Motorola CPUs generate a microcode revision level as part of the microstate.
This is the first thing checked when the state is reloaded.  If the revision
level is wrong, a "stack format trap" occurs (leaving the stacked state
alone).  If by "across implementations" you mean from e.g. the 68010 to the
68020, the microstate is not compatible.  Each stack frame from ANY trap
or interrupt has a frame format field, however, and the two use a different
frame format and will produce a trap as above if you use the wrong one.
Motorola has a patent pending on this approach, "Data Processor Version
Validation", ser # 447,600.

If a process stops with a page fault, it must be restarted on a CPU
with the same microcode version.  If a "wrong" processor tries to run
it, the hardware will say "no".  If it stops with any other kind of
trap, there is no problem.

>						      What effect
> does this have on the types of multiprocessor systems that can be designed
> based on the part?  What is the effect on distributed systems that
> allow task migration across network.  What about paging across network?

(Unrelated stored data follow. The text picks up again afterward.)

(* ===== verification/Disk.v ===== *)
(** * Disks that can crash

    An interface to the file system in which every operation either takes
    effect or is the moment of a crash: a write may then have stored any prefix
    of its bytes, any other operation has happened or not, and afterwards
    nothing succeeds. It is what the atomicity theorems of [PagerTxn] are
    proved against. Two instances: the in-memory VFS, which never crashes, and
    the same (or any) disk with a budget of operations. *)

From S2P Require Import Prelude Vfs.

(** ** Running a program to a normal or a failing end *)

(** [run m s ok err]: from [s], [m] does not panic; if it returns, [ok] holds of
    the result and the final state, and if it fails, [err] holds. *)
Definition run {S A} (m : M S A) (s : S) (ok : A -> S -> Prop) (err : S -> Prop) : Prop :=
  match m s with (Ok a, s') => ok a s' | (Err _, s') => err s' | (Panic, _) => False end.

Lemma run_bind {S A B} (m : M S A) (f : A -> M S B) s ok err :
  run m s (fun a s' => run (f a) s' ok err) err -> run (m ≫= f) s ok err.
Proof. unfold run, mbind, M_bind. by destruct (m s) as [[?|?|] ?]. Qed.
Lemma run_ret {S A} (a : A) (s : S) (ok : A -> S -> Prop) err : ok a s -> run (mret a) s ok err.
Proof. done. Qed.
Lemma run_lift {S A} (o : outcome A) a (s : S) (ok : A -> S -> Prop) err :
  o = Ok a -> ok a s -> run (lift o) s ok err.
Proof. by intros ->. Qed.
Lemma run_mono {S A} (m : M S A) s (ok ok' : A -> S -> Prop) (err err' : S -> Prop) :
  run m s ok err -> (forall a s', ok a s' -> ok' a s') -> (forall s', err s' -> err' s') ->
  run m s ok' err'.
Proof. unfold run. destruct (m s) as [[?|?|] ?]; auto. Qed.
(** A loop: the invariant [I] is indexed by the part already done. *)
Lemma run_mfor {S A} (l : list A) (f : A -> M S unit) s (I : list A -> S -> Prop) err :
  I [] s ->
  (forall l1 a l2 s', l = l1 ++ a :: l2 -> I l1 s' -> run (f a) s' (fun _ => I (l1 ++ [a])) err) ->
  run (mfor l f) s (fun _ => I l) err.
Proof.
  intros H0 Hstep.
  cut (forall l2 l1 s', l = l1 ++ l2 -> I l1 s' -> run (mfor l2 f) s' (fun _ => I l) err).
  { intros Hc. by apply (Hc l [] s). }
  induction l2 as [|a l2 IH]; intros l1 s' Hl HI.
  - rewrite app_nil_r in Hl. by subst l1.
  - cbn [mfor]. apply run_bind. eapply run_mono; [by apply Hstep with l2| |done].
    intros [] s'' HI'. apply (IH (l1 ++ [a])); [by rewrite <- app_assoc|done].
Qed.

(** ** The interface *)

Definition crashed : Error := Error_io_err "crash".

Class DiskLaws (E F : Type) `{VfsOps E F} := {
  files : E -> gmap nat bytes;          (* file contents *)
  names : E -> gmap string nat;         (* the directory *)
  inode : E -> F -> option nat;         (* what a handle is open on *)
  ordinary : string -> Prop;            (* paths that name persistent files *)
  reserved : E -> F -> bool;            (* someone holds RESERVED *)
  live : E -> Prop;
  dead : E -> Prop;

  disk_read e f i b off len :
    live e -> inode e f = Some i -> files e !! i = Some b -> 0 <= off -> 0 <= len ->
    run (read_at f off len) e (fun r e' => r = zslice off (off + len) b /\ e' = e)
      (fun e' => dead e' /\ e' = e);
  disk_write e f i b off d :
    live e -> inode e f = Some i -> files e !! i = Some b -> 0 <= off -> off + zlen d < 2 ^ 64 ->
    run (write_at f off d) e
      (fun _ e' => live e' /\ files e' = <[i := mem_write off d b]> (files e) /\
                   names e' = names e /\ (forall g, inode e' g = inode e g))
      (fun e' => dead e' /\ names e' = names e /\ (forall g, inode e' g = inode e g) /\
                 (files e' = files e \/
                  exists k, files e' = <[i := mem_write off (ztake k d) b]> (files e)));
  disk_truncate e f i b size :
    live e -> inode e f = Some i -> files e !! i = Some b -> 0 <= size < 2 ^ 64 ->
    run (truncate f size) e
      (fun _ e' => live e' /\ files e' = <[i := mem_resize size b]> (files e) /\
                   names e' = names e /\ (forall g, inode e' g = inode e g))
      (fun e' => dead e' /\ names e' = names e /\ (forall g, inode e' g = inode e g) /\
                 (files e' = files e \/ files e' = <[i := mem_resize size b]> (files e)));
  disk_sync e f i :
    live e -> inode e f = Some i ->
    run (sync f) e
      (fun _ e' => live e' /\ files e' = files e /\ names e' = names e /\ (forall g, inode e' g = inode e g))
      (fun e' => dead e' /\ files e' = files e /\ names e' = names e /\ (forall g, inode e' g = inode e g));
  disk_exists e p :
    live e -> ordinary p ->
    run (vfs_exists p) e (fun r e' => r = bool_decide (is_Some (names e !! p)) /\ e' = e)
      (fun e' => dead e' /\ e' = e);
  disk_delete e p :
    live e -> ordinary p ->
    run (vfs_delete p) e
      (fun _ e' => live e' /\ files e' = files e /\ names e' = delete p (names e) /\
                   (forall g, inode e' g = inode e g))
      (fun e' => dead e' /\ files e' = files e /\ (forall g, inode e' g = inode e g) /\
                 (names e' = names e \/ names e' = delete p (names e)));
  (* opening a file that is there, and creating one that is not *)
  disk_open e p i :
    live e -> ordinary p -> names e !! p = Some i -> is_Some (files e !! i) ->
    run (vfs_open p OpenFlags_READWRITE_CREATE) e
      (fun f e' => live e' /\ files e' = files e /\ names e' = names e /\ inode e' f = Some i /\
                   (forall g, is_Some (inode e g) -> inode e' g = inode e g))
      (fun e' => dead e' /\ files e' = files e /\ names e' = names e /\
                 (forall g, is_Some (inode e g) -> inode e' g = inode e g));
  disk_create e p :
    live e -> ordinary p -> names e !! p = None ->
    run (vfs_open p OpenFlags_READWRITE_CREATE) e
      (fun f e' => live e' /\ exists i, files e !! i = None /\ files e' = <[i := []]> (files e) /\
                   names e' = <[p := i]> (names e) /\ inode e' f = Some i /\
                   (forall g, is_Some (inode e g) -> inode e' g = inode e g))
      (fun e' => dead e' /\ (forall g, is_Some (inode e g) -> inode e' g = inode e g) /\
                 ((files e' = files e /\ names e' = names e) \/
                  exists i, files e !! i = None /\ files e' = <[i := []]> (files e) /\
                            names e' = <[p := i]> (names e)));
  (* locks do not touch the files; a lock may be refused *)
  disk_lock e f l i :
    live e -> inode e f = Some i ->
    run (file_lock f l) e
      (fun _ e' => live e' /\ files e' = files e /\ names e' = names e /\ (forall g, inode e' g = inode e g))
      (fun e' => files e' = files e /\ names e' = names e /\ (forall g, inode e' g = inode e g));
  disk_unlock e f l i :
    live e -> inode e f = Some i ->
    run (file_unlock f l) e
      (fun _ e' => live e' /\ files e' = files e /\ names e' = names e /\ (forall g, inode e' g = inode e g))
      (fun e' => dead e' /\ files e' = files e /\ names e' = names e /\ (forall g, inode e' g = inode e g));
  disk_reserved e f i :
    live e -> inode e f = Some i ->
    run (check_reserved_lock f) e (fun r e' => r = reserved e f /\ e' = e)
      (fun e' => dead e' /\ e' = e);
  (* after a crash nothing succeeds *)
  live_not_dead e : live e -> dead e -> False;
  dead_delete e p : dead e -> exists err, vfs_delete p e = (Err err, e);
  dead_unlock e f l : dead e -> exists err, file_unlock f l e = (Err err, e)
}.

(** ** A disk with a budget of operations

    [CrashFs] is the in-memory VFS of [memvfs.rs] behind a counter: the
    operation that uses up the budget is cut short (a write keeps the first
    [torn] bytes, another operation happens if [torn] is not zero) and every
    later one fails. *)

Record CrashFs := mkCrashFs { cf_vfs : MemVfs; cf_budget : nat; cf_torn : Z }.

Definition tick {A} (m : M MemVfs A) (cut : Z -> M MemVfs unit) : M CrashFs A := fun s =>
  match cf_budget s with
  | O => (Err crashed, s)
  | S O => (Err crashed, mkCrashFs (snd (cut (cf_torn s) (cf_vfs s))) 0 (cf_torn s))
  | S k => let '(r, v) := m (cf_vfs s) in (r, mkCrashFs v k (cf_torn s))
  end.
(** Operations that do not change the disk are not counted. *)
Definition peek {A} (m : M MemVfs A) : M CrashFs A := fun s =>
  match cf_budget s with
  | O => (Err crashed, s)
  | _ => let '(r, v) := m (cf_vfs s) in (r, mkCrashFs v (cf_budget s) (cf_torn s))
  end.
Definition all_or_nothing {A} (m : M MemVfs A) (torn : Z) : M MemVfs unit :=
  if torn =? 0 then mret tt else ignore m.

#[export] Instance CrashFs_ops : VfsOps CrashFs nat := {
  vfs_open p fl := tick (vfs_open p fl) (all_or_nothing (vfs_open p fl));
  vfs_delete p := tick (vfs_delete p) (all_or_nothing (vfs_delete p));
  vfs_exists p := peek (vfs_exists p);
  read_at f off len := peek (read_at f off len);
  write_at f off d := tick (write_at f off d) (fun k => write_at f off (ztake k d));
  truncate f n := tick (truncate f n) (all_or_nothing (truncate f n));
  sync f := tick (sync f) (fun _ => mret tt);
  file_size f := peek (file_size f);
  file_lock f l := tick (file_lock f l) (fun _ => mret tt);
  file_unlock f l := tick (file_unlock f l) (fun _ => mret tt);
  check_reserved_lock f := peek (check_reserved_lock f)
}.
(* ===== verification/Atomic.v ===== *)
(** * Rollback-journal transactions are atomic

    A write transaction of [pager/mod.rs] from [begin_write] to [commit] or
    [rollback] on a disk that can crash at any operation: the states it goes
    through, and what a later recovery finds. *)

From S2P Require Import Prelude DbHeader Vfs Wal Journal Ptrmap Pager Autovac PagerTxn Disk Recovery.

(** ** The journal on disk *)

Definition jimage (k ck n ps : Z) (D : bytes) (R : list Z) : bytes :=
  header_image k ck n ps ++ records ck ps D R.

Lemma jimage_head k ck n ps D R : zslice 0 512 (jimage k ck n ps D R) = header_image k ck n ps.
Proof. unfold jimage. by apply (zslice_app3 [] (header_image k ck n ps)). Qed.
Lemma jimage_tail k ck n ps D R : zdrop 512 (jimage k ck n ps D R) = records ck ps D R.
Proof.
  unfold jimage. rewrite zdrop_app_ge by (rewrite zlen_header_image; done).
  by rewrite zlen_header_image, zdrop_0.
Qed.
Lemma jimage_parse k ck n ps D R : is_u32 k -> is_u32 ck -> is_u32 n -> is_u32 ps ->
  parse_header (zslice 0 512 (jimage k ck n ps D R)) = Some (mkJournalHeader k ck n SECTOR_SIZE ps).
Proof.
  intros. rewrite jimage_head, <- (app_nil_r (header_image k ck n ps)). by apply header_image_parse.
Qed.

Lemma jimage_snoc k ck n ps D R g off : geometry ps n D -> Forall (page_ok n) R -> page_ok n g ->
  off = 512 + zlen R * (ps + 8) ->
  mem_write off (preimage ck ps D g) (jimage k ck n ps D R) = jimage k ck n ps D (R ++ [g]).
Proof.
  intros HG HR Hg ->. unfold jimage. rewrite records_app, records_cons.
  change (records ck ps D []) with (@nil Z). rewrite app_nil_r, (app_assoc (header_image k ck n ps)).
  pose proof (zlen_records ck ps n D R HG HR). rewrite mem_write_gap.
  - rewrite zlen_app, zlen_header_image. replace (512 + _ - _) with 0 by (unfold JOURNAL_HDR_SZ, SECTOR_SIZE; lia).
    done.
  - rewrite zlen_app, zlen_header_image. unfold JOURNAL_HDR_SZ, SECTOR_SIZE. lia.
Qed.

(** Patching (a prefix of) the record count. *)
Lemma jimage_patch k0 b4 ck n ps D R : zlen b4 <= 4 ->
  mem_write 8 b4 (jimage k0 ck n ps D R) =
    JOURNAL_MAGIC ++ (b4 ++ zdrop (zlen b4) (be_bytes 4 k0)) ++ be_bytes 4 ck ++ be_bytes 4 n ++
      be_bytes 4 SECTOR_SIZE ++ be_bytes 4 ps ++ zrep 484 0 ++ records ck ps D R.
Proof.
  intros Hb. unfold jimage, header_image. rewrite <- !app_assoc.
  change 8 with (zlen JOURNAL_MAGIC) at 1. rewrite mem_write_over. do 3 f_equal.
  apply zdrop_app_le. rewrite zlen_be_bytes. lia.
Qed.
Lemma jimage_patch_full k0 k ck n ps D R :
  mem_write 8 (be_bytes 4 k) (jimage k0 ck n ps D R) = jimage k ck n ps D R.
Proof.
  rewrite jimage_patch by done. rewrite (zdrop_all _ (be_bytes 4 k0)), app_nil_r by done.
  unfold jimage, header_image. by rewrite <- !app_assoc.
Qed.
Lemma jimage_patch_torn k0 k t ck n ps D R : exists k', is_u32 k' /\
  mem_write 8 (ztake t (be_bytes 4 k)) (jimage k0 ck n ps D R) = jimage k' ck n ps D R.
Proof.
  set (b4 := ztake t (be_bytes 4 k)). set (c := b4 ++ zdrop (zlen b4) (be_bytes 4 k0)).
  assert (zlen b4 <= 4) as Hl by (unfold b4; len_lia).
  assert (zlen c = 4) as Hc by (unfold c; pose proof (zlen_nonneg b4); len_lia).
  assert (bytes_ok c) as Hok by (apply Forall_app; split; unfold b4; auto with bytes).
  exists (be_val c). split.
  - pose proof (be_val_range c Hok). rewrite Hc in *. unfold is_u32. simpl in *. lia.
  - rewrite jimage_patch by done. fold c. unfold jimage, header_image.
    assert (be_bytes 4 (be_val c) = c) as ->; [|by rewrite <- !app_assoc].
    rewrite <- (be_bytes_be_val c Hok) at 2. unfold zlen in Hc.
    by replace (length c) with 4%nat by lia.
Qed.

(** A prefix of a header with no records is no journal or an empty one. *)
Lemma header_prefix t ck n ps D : is_u32 ck -> geometry ps n D ->
  journal_restores (ztake t (header_image 0 ck n ps)) D D.
Proof.
  intros Hck HG. pose proof HG as (Hps & Hn & HD). unfold journal_restores.
  set (img := header_image 0 ck n ps). assert (zlen img = 512) as Hl by apply zlen_header_image.
  assert (zslice 0 512 (ztake t img) = ztake t img) as ->.
  { unfold zslice. rewrite zdrop_0 by lia. apply ztake_all. len_lia. }
  destruct (Z_lt_le_dec t 28) as [Ht|Ht].
  - left. split; [|done]. unfold parse_header, HEADER_FIELDS_LEN.
    by destruct (Z.ltb_spec (zlen (ztake t img)) 28); [|len_lia].
  - right. exists 0, ck, n, ps, [], []. split_and!; try done.
    + rewrite <- (header_image_parse 0 ck n ps []) by (unfold is_u32 in *; done || lia).
      rewrite app_nil_r. fold img. unfold parse_header, HEADER_FIELDS_LEN, be32_at.
      destruct (Z.ltb_spec (zlen (ztake t img)) 28), (Z.ltb_spec (zlen img) 28); try len_lia.
      by rewrite !zslice_ztake by lia.
    + apply zdrop_all. len_lia.
    + by left.
    + by split; [lia|].
Qed.

(** ** The states of a transaction *)

Section Atomic.
Context {E F : Type} `{DiskLaws E F}.
Notation State := (Pager F * (Proc * E))%type.
Notation PM := (PagerM (E := E) (F := F)).

(** What a reader sees at page [g] over the database image [D]. *)
Definition cur (p : Pager F) (D : bytes) (g : Z) : bytes :=
  match pg_dirty p !! g with Some b => b | None => page_bytes (pg_page_size p) g D end.

(** [i] is the database file, whose content is [D], of [n] pages. *)
Record attached (i : nat) (D : bytes) (n : Z) (p : Pager F) (e : E) : Prop := {
  at_live : live e;
  at_file : inode e (pg_file p) = Some i;
  at_path : ordinary (journal_path p);
  at_data : files e !! i = Some D;
  at_geo : geometry (pg_page_size p) n D;
  at_one : 1 <= n;
  at_usable : 480 <= pg_usable_size p <= 65536;
  at_wal : pg_wal p = None;
  at_cache g b : pg_cache p !! g = Some b -> page_ok n g /\ b = page_bytes (pg_page_size p) g D }.

(** Between transactions. *)
Record idle (i : nat) (D : bytes) (n : Z) (p : Pager F) (e : E) : Prop := {
  id_at : attached i D n p e;
  id_none : names e !! journal_path p = None;
  id_txn : pg_txn p = None;
  id_dirty : pg_dirty p = ∅;
  id_count : pg_count p = n }.

(** The open transaction that has journaled the pages [R]. *)
Definition txn_of (jf : F) (ck ps n : Z) (R : list Z) : WriteTxn F :=
  mkTxn (Some jf) ck n (zlen R) (512 + zlen R * (ps + 8)) (list_to_set R).

Record active (i : nat) (D : bytes) (n : Z) (R : list Z) (p : Pager F) (e : E) : Prop := {
  ac_at : attached i D n p e;
  ac_jrnl : exists jf j ck, pg_txn p = Some (txn_of jf ck (pg_page_size p) n R) /\ is_u32 ck /\
    inode e jf = Some j /\ j <> i /\ names e !! journal_path p = Some j /\
    files e !! j = Some (jimage 0 ck n (pg_page_size p) D R);
  ac_R : Forall (page_ok n) R;
  ac_nodup : NoDup R;
  ac_count : n <= pg_count p < 2 ^ 32 - 4;
  ac_dirty g b : pg_dirty p !! g = Some b ->
    page_ok (pg_count p) g /\ zlen b = pg_page_size p /\ (g <= n -> g ∈ R);
  ac_fresh g : n < g <= pg_count p -> is_Some (pg_dirty p !! g) }.

Lemma nrec_u32 n (R : list Z) : 0 <= n -> Forall (page_ok n) R -> NoDup R -> zlen R <= n.
Proof.
  intros Hn HR Hnd. unfold zlen.
  assert (length R <= length (seqZ 1 n))%nat as Hle.
  { apply submseteq_length, NoDup_submseteq; [done|]. intros g Hg.
    rewrite Forall_forall in HR. apply elem_of_seqZ. destruct (HR g Hg). lia. }
  rewrite length_seqZ in Hle. lia.
Qed.

(** In an open transaction the database is untouched. *)
Lemma active_recoverable i D n R p e : active i D n R p e -> recoverable (journal_path p) i e D.
Proof.
  intros A. destruct (ac_jrnl _ _ _ _ _ _ A) as (jf & j & ck & _ & Hck & _ & Hne & Hn & Hf).
  pose proof (ac_at _ _ _ _ _ _ A) as T. pose proof (at_geo _ _ _ _ _ T) as HG.
  pose proof HG as (Hps & Hnn & HD). exists D. split; [apply T|]. rewrite Hn. split; [done|].
  eexists. split; [exact Hf|]. right. exists 0, ck, n, (pg_page_size p), R, [].
  split_and!; try done.
  - apply jimage_parse; unfold is_u32 in *; (done || lia).
  - by rewrite app_nil_r, jimage_tail.
  - by left.
  - apply A.
  - by split; [lia|].
Qed.
Lemma idle_recoverable i D n p e : idle i D n p e -> recoverable (journal_path p) i e D.
Proof. intros A. exists D. split; [apply A|]. by rewrite (id_none _ _ _ _ _ A). Qed.

Lemma page_count_plain (p : Pager F) : pg_wal p = None -> page_count_of p = pg_count p.
Proof. unfold page_count_of. by intros ->. Qed.

(** [run] through the lifted pieces. *)
Lemma run_gets {A} (f : Pager F -> A) p r (ok : A -> State -> Prop) err :
  ok (f p) (p, r) -> run (gets f) (p, r) ok err.
Proof. done. Qed.
Lemma run_upd (f : Pager F -> Pager F) p (r : Proc * E) (ok : unit -> State -> Prop) err :
  ok tt (f p, r) -> run (upd f) (p, r) ok err.
Proof. done. Qed.
Lemma run_pio {A} (m : M E A) p (pr : Proc) e (ok : A -> State -> Prop) (err : State -> Prop) :
  run m e (fun a e' => ok a (p, (pr, e'))) (fun e' => err (p, (pr, e'))) ->
  run (pio m) (p, (pr, e)) ok err.
Proof. unfold run, pio, on_snd. by destruct (m e) as [[?|?|] ?]. Qed.

(** Only the clean cache and the journal bookkeeping changed. *)
Definition same_pages (p p' : Pager F) : Prop :=
  exists c t, p' = set_txn t (set_cache c p).

Lemma same_pages_refl p : same_pages p p.
Proof. exists (pg_cache p), (pg_txn p). by destruct p. Qed.
Lemma same_pages_trans p1 p2 p3 : same_pages p1 p2 -> same_pages p2 p3 -> same_pages p1 p3.
Proof. intros (c1 & t1 & ->) (c2 & t2 & ->). by exists c2, t2. Qed.

Lemma install_run g b p pr e i D n R :
  active i D n R p e -> page_ok n g -> b = page_bytes (pg_page_size p) g D ->
  pg_dirty p !! g = None ->
  run (install g b) (p, (pr, e))
    (fun r '(p', (pr', e')) => r = b /\ active i D n R p' e' /\ same_pages p p') (fun _ => False).
Proof.
  intros A Hg Hb Hd. pose proof (ac_at _ _ _ _ _ _ A) as T. unfold install. apply run_bind, run_gets.
  unfold overlay, id. rewrite Hd. destruct (pg_cache p !! g) as [q|] eqn:Hc.
  - apply run_ret. destruct (at_cache _ _ _ _ _ T g q Hc) as [_ ->]. split_and!; [done|done|].
    apply same_pages_refl.
  - apply run_bind, run_upd, run_ret. split_and!; [done| |exists (<[g:=b]> (pg_cache p)), (pg_txn p); by destruct p].
    destruct T, A. constructor; try done. constructor; try done. intros g' b'. cbn.
    rewrite lookup_insert_Some. intros [[<- <-]|[_ ?]]; [done|eauto].
Qed.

Paging across the net is unaffected -- that's just I/O.  (Sun and
Apollo have been doing it for years.)  Migrating a process across a net
(or across a bus) has to follow the above constraints; the easiest way
is to not migrate it when it has a page fault pending.  The system
could also have each CPU determine its microcode rev and remember which
CPUs could restart each others' page faults -- or give an error at boot
time and make Field Service keep all the CPUs at the same level.

One trick is to turn on the Trace bit in the stacked page fault frame
when resuming the process on the original CPU.  It will complete the
instruction (unless another page fault occurs) and then take a trace
trap, which occurs between instructions and with clean state.  In Sun
Unix this is done when a signal is pending on a page fault-ed process.
This is becaue it's not safe to alter the process's PC in a page fault
stack frame.

This is a typical hardware/software complexity/performance tradeoff.
This one leans toward complexity in software and performance in hardware.